(Stored data)
BEGIN

(** ** Processes *)

(** Where a call is that has not returned. *)
Inductive progress :=
  | Replying (info : Z)                        (* an ioctl that has published *)
  | Checking (start end_ vm_pgoff : Z)         (* an mmap that has found an allocation *)
  | Storing (start end_ : Z)                   (* with the size and the offset checked *)
  | Logging (vma : area).                      (* with the object stored in the area *)

(** The kernel, and what each thread is in. *)
Record device := mkDevice { kernel : mstate; under_way : gmap nat progress }.

(** The next step of a call: it is somewhere else, or has returned. *)
Definition goes_on (p : progress) (copy_out : bool) (s : mstate) : option (option progress * mstate) :=
  match p with
  | Replying info => '(_, _, s) ← memexpand_ioctl_reply info copy_out s; Some (None, s)
  | Checking start end_ vm_pgoff =>
      bad ← memexpand_mmap_check start end_ vm_pgoff s;
      Some (match bad with Some _ => None | None => Some (Storing start end_) end, s)
  | Storing start end_ => Some (Some (Logging (memexpand_mmap_store start end_ s)), s)
  | Logging vma => _ ← memexpand_mmap_log s; Some (None, mkMem (infos s) (blocks s) (mmap_info s) (areas s ++ [vma]))
  end.

(** What thread [t] does: it begins a call, or goes on with the one that it is in. *)
Inductive call :=
  | Open (t : nat) | Release (t : nat)
  | Ioctl (t : nat) (cmd : memexpand_cmd) (user : option Z)
  | Mmap (t : nat) (start end_ vm_pgoff : Z)
  | GoesOn (t : nat) (copy_out : bool)
  | Fault (i : nat) (pgoff : Z)
  | Munmap (i : nat).

(** No area has the object, and no [mmap] is under way. *)
Definition unmapped (info : Z) (d : device) : Prop :=
  Forall (fun v => vm_private_data v <> info) (areas (kernel d)) /\
  forall t p, under_way d !! t = Some p -> exists i, p = Replying i.

(** A process maps ranges of its address space and touches what it has mapped; a
    thread makes one call at a time.  The condition on the driver's own steps: a
    reply fails only while its object is unmapped. *)
Definition possible (c : call) (d : device) : Prop :=
  match c with
  | Open t | Release t => under_way d !! t = None
  | Ioctl t _ user => under_way d !! t = None /\ match user with Some n => 0 <= n < 2 ^ 64 | None => True end
  | Mmap t start end_ _ => under_way d !! t = None /\ 0 <= start < end_ /\ end_ < 2 ^ 47
  | GoesOn t copy_out =>
      exists p, under_way d !! t = Some p /\ (copy_out = false -> forall info, p = Replying info -> unmapped info d)
  | Fault i pgoff => exists v, areas (kernel d) !! i = Some v /\ 0 <= pgoff /\ pgoff * 4096 < vm_end v - vm_start v
  | Munmap i => is_Some (areas (kernel d) !! i)
  end.

Definition device_step (c : call) (d : device) : option device :=
  let s := kernel d in
  match c with
  | Open _ => Some (mkDevice (snd (my_open s)) (under_way d))
  | Release _ => Some (mkDevice (snd (my_release s)) (under_way d))
  | Ioctl t cmd user =>
      '(r, s) ← memexpand_ioctl_publish cmd user s;
      Some (mkDevice s match r with inl _ => under_way d | inr (info, _) => <[t := Replying info]> (under_way d) end)
  | Mmap t start end_ vm_pgoff =>
      Some (mkDevice s (if memexpand_mmap_any s then <[t := Checking start end_ vm_pgoff]> (under_way d) else under_way d))
  | GoesOn t copy_out =>
      p ← under_way d !! t;
      '(next, s) ← goes_on p copy_out s;
      Some (mkDevice s match next with Some p => <[t := p]> (under_way d) | None => delete t (under_way d) end)
  | Fault i pgoff => v ← areas s !! i; _ ← memexpand_vm_fault v pgoff s; Some d
  | Munmap i => Some (mkDevice (mkMem (infos s) (blocks s) (mmap_info s) (delete i (areas s))) (under_way d))
  end.

Definition loaded : device := mkDevice (mkMem ∅ ∅ NULL []) ∅.

Inductive device_reachable : device -> Prop :=
  | device_loaded : device_reachable loaded
  | device_called c d d' : device_reachable d -> possible c d -> device_step c d = Some d' -> device_reachable d'.
End Device.

(** ** What holds between steps *)

Section Safe.
Context (kplace : mstate -> option Z) (vzplace : mstate -> Z -> option Z) (to_page : Z -> option Z).
(** What the kernel promises of memory that it hands out. *)
Context (Hk : forall s p, kplace s = Some p -> p <> NULL /\ infos s !! p = None).
Context (Hv : forall s n a, vzplace s n = Some a -> 0 < a /\ a + n < 2 ^ 64 /\ blocks s !! a = None).

Definition info_ok (s : mstate) (p : Z) (i : memexpand_mmap_info) : Prop :=
  p <> NULL /\ 0 < size i /\ size i mod 4096 = 0 /\ 0 < data i /\ data i + size i < 2 ^ 64 /\ blocks s !! data i = Some (size i).

Definition area_ok (s : mstate) (v : area) : Prop :=
  is_Some (infos s !! vm_private_data v) /\ 0 <= vm_start v < vm_end v /\ vm_end v < 2 ^ 47.

Record memory_ok (s : mstate) : Prop := {
  ok_infos : forall p i, infos s !! p = Some i -> info_ok s p i;
  ok_apart : forall p q i j, infos s !! p = Some i -> infos s !! q = Some j -> data i = data j -> p = q;
  ok_last : mmap_info s = NULL \/ is_Some (infos s !! mmap_info s);
  ok_areas : Forall (area_ok s) (areas s);
}.

(** An [mmap] has found an allocation. *)
Definition progress_ok (s : mstate) (p : progress) : Prop :=
  match p with
  | Replying info => is_Some (infos s !! info)
  | Checking start end_ _ | Storing start end_ => mmap_info s <> NULL /\ 0 <= start < end_ /\ end_ < 2 ^ 47
  | Logging v => mmap_info s <> NULL /\ area_ok s v
  end.
(** The lookups of a handler, resolved. *)
Ltac handler body :=
  let i := fresh "i" in let E := fresh "E" in let d := fresh "d" in let Ei := fresh "Ei" in
  cbn [okarena_ioctl at_data]; unfold body;
  match goal with
  | |- context [get_alloc_and_find_vma (Some ?alloc) _] =>
      destruct (okv_find c h p v alloc Hv eq_refl) as [i E]; rewrite E
  end;
  destruct (okv_info _ _ _ _ Hv) as [d Ei]; cbn [mbind option_bind a_private ok_size ok_addr];
  rewrite ?Ei; cbn [mbind option_bind i_size i_cur i_data];
  repeat erewrite store_cur_put by exact Ei; cbn [mbind option_bind copy_alloc].

(** One command: the client after it, the handler and the guard it branches on. *)
Ltac command c' body branch :=
  erewrite (oioctl_eq _ _ _ _ _ _ _ c');
    [|apply Hv|handler body; branch; repeat erewrite store_cur_put by eassumption;
               cbn [mbind option_bind]; reflexivity];
  rewrite ?with_okernel_same; reflexivity.

Lemma oka_alloc_eq n :
  oka_alloc kp vp h n c = Some (u64 (v_cur v + h), put_cur p (u64 (v_cur v + n)) c).
Proof.
  unfold oka_alloc, mbind, OC_bind. command (put_cur p (u64 (v_cur v + n)) c) ioctl_alloc idtac.
Qed.

Lemma oka_seek_eq n : oka_seek kp vp h n c = Some (u64 (h + n), put_cur p n c).
Proof. unfold oka_seek, mbind, OC_bind. command (put_cur p n c) ioctl_seek idtac. Qed.

Lemma oka_pop_eq n :
  oka_pop kp vp h n c
    = Some (tt, if v_cur v <? n then c else put_cur p (u64 (v_cur v - n)) c).
Proof.
  unfold oka_pop, mbind, OC_bind. destruct (v_cur v <? n) eqn:Hn.
  - command c ioctl_pop ltac:(rewrite Hn).
  - command (put_cur p (u64 (v_cur v - n)) c) ioctl_pop ltac:(rewrite Hn).
Qed.

Lemma oka_pos_eq : oka_pos kp vp h c = Some (v_cur v, c).
Proof. unfold oka_pos, mbind, OC_bind. command c ioctl_pos idtac. Qed.

Lemma oka_size_eq : oka_size kp vp h c = Some (v_cap v, c).
Proof. unfold oka_size, mbind, OC_bind. command c ioctl_size idtac. Qed.

Lemma oka_reserve_eq n :
  oka_reserve kp vp h n c
    = Some (if v_cap v <? u64 (v_cur v + n) then (u64 (v_cap v - v_cur v), c)
            else (n, put_cur p (u64 (v_cur v + n)) c)).
Proof.
  unfold oka_reserve, mbind, OC_bind. destruct (v_cap v <? u64 (v_cur v + n)) eqn:Hn.
  - command c ioctl_reserve ltac:(rewrite Hn).
  - command (put_cur p (u64 (v_cur v + n)) c) ioctl_reserve ltac:(rewrite Hn).
Qed.

(** The calls on which the driver and the bump allocator agree: besides the
    common contract, the driver does not check an allocation against the size. *)
Definition old_contract (v : view) (o : oka_call) : Prop :=
  in_contract v (as_bump o) /\
  match o with OAlloc n => v_cur v + n <= v_cap v | _ => True end.
Lemma write_out_spec i level c s r s' :
  (c <= length (buf s))%nat -> (write_to_file s = true -> file s <> None) ->
  run i (write_out level c) s (Ret r) s' ->
  lock s' = None /\ out_spec i level (take c (buf s)) (journal_of s) r (journal_of s').
Proof.
  intros Hc Hf H. unfold write_out in H. run_step H a X. destruct X as [-> ->].
  assert (Hlen : length (take c (buf s)) = c) by (rewrite length_take; lia).
  destruct (write_to_term s) eqn:Et; cbn [Z.b2z Z.eqb Pos.eqb] in H.
  - run_step H a X. destruct X as [(m & Hm & -> & ->)|[Ha ->]].
    + replace (_ <? 0) with false in H by lia. apply file_part_spec in H as (Hl & H); [|done|done]. split; [done|].
      assert (Hterm : journal_of (add_written (i, if is_err_level level then Stderr else Stdout, take m (buf s)) s)
                      = add_entries (term_entry i level (take c (buf s)) m (journal_of s)) (journal_of s)).
      { unfold term_entry. cbn [to_term journal_of]. rewrite Et, take_take, Nat.min_l by lia. done. }
      rewrite Hterm in H. destruct H as [[-> ->]|(Hr & [f Hfile] & ->)].
      * rewrite add_entries_add. exact (out_done i level (take c (buf s)) (journal_of s) m ltac:(lia)).
      * exact (out_file_fails i level (take c (buf s)) (journal_of s) m f r ltac:(lia) Hfile Hr).
    + replace (_ <? 0) with true in H by lia. apply unlock_run in H as [-> ->]. split; [done|]. by apply out_term_fails.
  - apply file_part_spec in H as (Hl & H); [|done|done]. split; [done|].
    assert (Hterm : term_entry i level (take c (buf s)) 0 (journal_of s) = []) by (unfold term_entry; cbn; by rewrite Et).
    destruct H as [[-> ->]|(Hr & [f Hfile] & ->)].
    + rewrite <- (app_nil_l (file_entry _ _ _)), <- Hterm. apply out_done. lia.
    + pose proof (out_file_fails i level (take c (buf s)) (journal_of s) 0 f r ltac:(lia) Hfile Hr) as Hd.
      rewrite Hterm in Hd. unfold add_entries in Hd. rewrite app_nil_r in Hd. by destruct (journal_of s).
Qed.

Lemma store_text at_ t b b' : store at_ t b = Some b' -> take (at_ + length t) b' = take at_ b ++ t.
Proof.
  unfold store. destruct (Nat.leb_spec (at_ + length t) (length b)); [|done]. intros [= <-].
  rewrite app_assoc, take_app_length'; [done|]. rewrite length_app, length_take. lia.
Qed.

Lemma store_front p t b b' : store (length p) t b = Some b' -> take (length p) b = p -> take (length p) b' = p.
Proof. unfold store. destruct (_ <=? _)%nat; [|done]. intros [= <-] ->. by rewrite take_app_length. Qed.

Lemma cut_whole size text : (length text < size)%nat -> cut size text = text ++ [0].
Proof. intros H. unfold cut. by rewrite take_ge by lia. Qed.

Lemma len_not_negative l : (len l <? 0) = false.
Proof. apply Z.ltb_ge, len_nonneg. Qed.

(** A text that fits, behind the text before it. *)
Lemma snprintf_text p size text b b' :
  take (length p) b = p -> (length text < size)%nat -> store (length p) (cut size text) b = Some b' ->
  take (length (p ++ text)) b' = p ++ text /\ length b' = length b.
Proof.
  intros Hp Hs E. split; [|by eapply store_length]. rewrite cut_whole in E by done. apply store_text in E as E'. rewrite Hp in E'.
  rewrite length_app in *. cbn in E'. rewrite <- (Nat.min_l (length p + length text) (length p + (length text + 1))) by lia.
  rewrite <- take_take, E', app_assoc. apply take_app_length'. by rewrite length_app.
Qed.

(** The clock at the beginning of a line. *)
Lemma strftime_text hms suffix b b' :
  store 0 (hms ++ suffix ++ [0]) b = Some b' ->
  take (length (hms ++ suffix)) b' = hms ++ suffix /\ length b' = length b.
Proof.
  intros E. apply store_length in E as EL. split; [|done]. apply store_text in E. rewrite take_0, app_nil_l, app_assoc in E.
  rewrite <- (Nat.min_l (length (hms ++ suffix)) (0 + length ((hms ++ suffix) ++ [0]))) by (rewrite (length_app (_ ++ _)); cbn; lia).
  rewrite <- take_take, E. by apply take_app_length'.
Qed.

Section Line.
Context (name : list Z) (buf_size : nat).

(** A line behind its beginning [p]: a message that does not fit is replaced. *)
Definition line_from (raw : bool) (p message : list Z) : list Z :=
  p ++ (if Z.of_nat (buf_size - length p) <=? len message then dropped else message) ++ (if raw then [] else [10]).

Definition line_of (raw : bool) (hms level message : list Z) : list Z :=
  line_from raw (if raw then [] else hms ++ colons ++ name ++ colons ++ level ++ colon_space) message.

END

[Exercise details]: Each line above holding the string "command" counts once; please report the total and nothing more.

[Completed task]: 10